■ WHAT IS NEEDED
Your task is to set down the records below again, exactly.

■ EXTRACTED MATERIAL
%%
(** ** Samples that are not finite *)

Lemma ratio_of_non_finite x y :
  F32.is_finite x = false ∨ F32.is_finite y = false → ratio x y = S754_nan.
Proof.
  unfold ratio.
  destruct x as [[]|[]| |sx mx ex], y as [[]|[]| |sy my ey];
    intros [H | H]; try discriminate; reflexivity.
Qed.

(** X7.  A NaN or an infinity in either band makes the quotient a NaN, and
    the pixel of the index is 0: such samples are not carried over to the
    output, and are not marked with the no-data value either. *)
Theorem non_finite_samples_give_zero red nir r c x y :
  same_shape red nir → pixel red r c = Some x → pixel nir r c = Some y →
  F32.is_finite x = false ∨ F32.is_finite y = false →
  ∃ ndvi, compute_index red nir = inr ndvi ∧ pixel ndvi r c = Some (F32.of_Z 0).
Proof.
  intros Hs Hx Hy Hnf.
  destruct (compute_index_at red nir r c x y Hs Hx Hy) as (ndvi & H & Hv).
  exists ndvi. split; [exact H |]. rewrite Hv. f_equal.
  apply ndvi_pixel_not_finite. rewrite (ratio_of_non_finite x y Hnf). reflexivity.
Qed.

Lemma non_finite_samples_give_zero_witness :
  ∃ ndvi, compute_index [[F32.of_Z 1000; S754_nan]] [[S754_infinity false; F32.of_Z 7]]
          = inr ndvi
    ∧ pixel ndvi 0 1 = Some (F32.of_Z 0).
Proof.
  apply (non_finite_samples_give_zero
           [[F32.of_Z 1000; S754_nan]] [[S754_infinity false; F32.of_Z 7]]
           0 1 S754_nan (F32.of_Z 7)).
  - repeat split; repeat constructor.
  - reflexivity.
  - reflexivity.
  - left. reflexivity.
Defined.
%%
■ ANSWER FOR THE TASK
(** ** Samples that are not finite *)

Lemma ratio_of_non_finite x y :
  F32.is_finite x = false ∨ F32.is_finite y = false → ratio x y = S754_nan.
Proof.
  unfold ratio.
  destruct x as [[]|[]| |sx mx ex], y as [[]|[]| |sy my ey];
    intros [H | H]; try discriminate; reflexivity.
Qed.

(** X7.  A NaN or an infinity in either band makes the quotient a NaN, and
    the pixel of the index is 0: such samples are not carried over to the
    output, and are not marked with the no-data value either. *)
Theorem non_finite_samples_give_zero red nir r c x y :
  same_shape red nir → pixel red r c = Some x → pixel nir r c = Some y →
  F32.is_finite x = false ∨ F32.is_finite y = false →
  ∃ ndvi, compute_index red nir = inr ndvi ∧ pixel ndvi r c = Some (F32.of_Z 0).
Proof.
  intros Hs Hx Hy Hnf.
  destruct (compute_index_at red nir r c x y Hs Hx Hy) as (ndvi & H & Hv).
  exists ndvi. split; [exact H |]. rewrite Hv. f_equal.
  apply ndvi_pixel_not_finite. rewrite (ratio_of_non_finite x y Hnf). reflexivity.
Qed.

Lemma non_finite_samples_give_zero_witness :
  ∃ ndvi, compute_index [[F32.of_Z 1000; S754_nan]] [[S754_infinity false; F32.of_Z 7]]
          = inr ndvi
    ∧ pixel ndvi 0 1 = Some (F32.of_Z 0).
Proof.
  apply (non_finite_samples_give_zero
           [[F32.of_Z 1000; S754_nan]] [[S754_infinity false; F32.of_Z 7]]
           0 1 S754_nan (F32.of_Z 7)).
  - repeat split; repeat constructor.
  - reflexivity.
  - reflexivity.
  - left. reflexivity.
Defined.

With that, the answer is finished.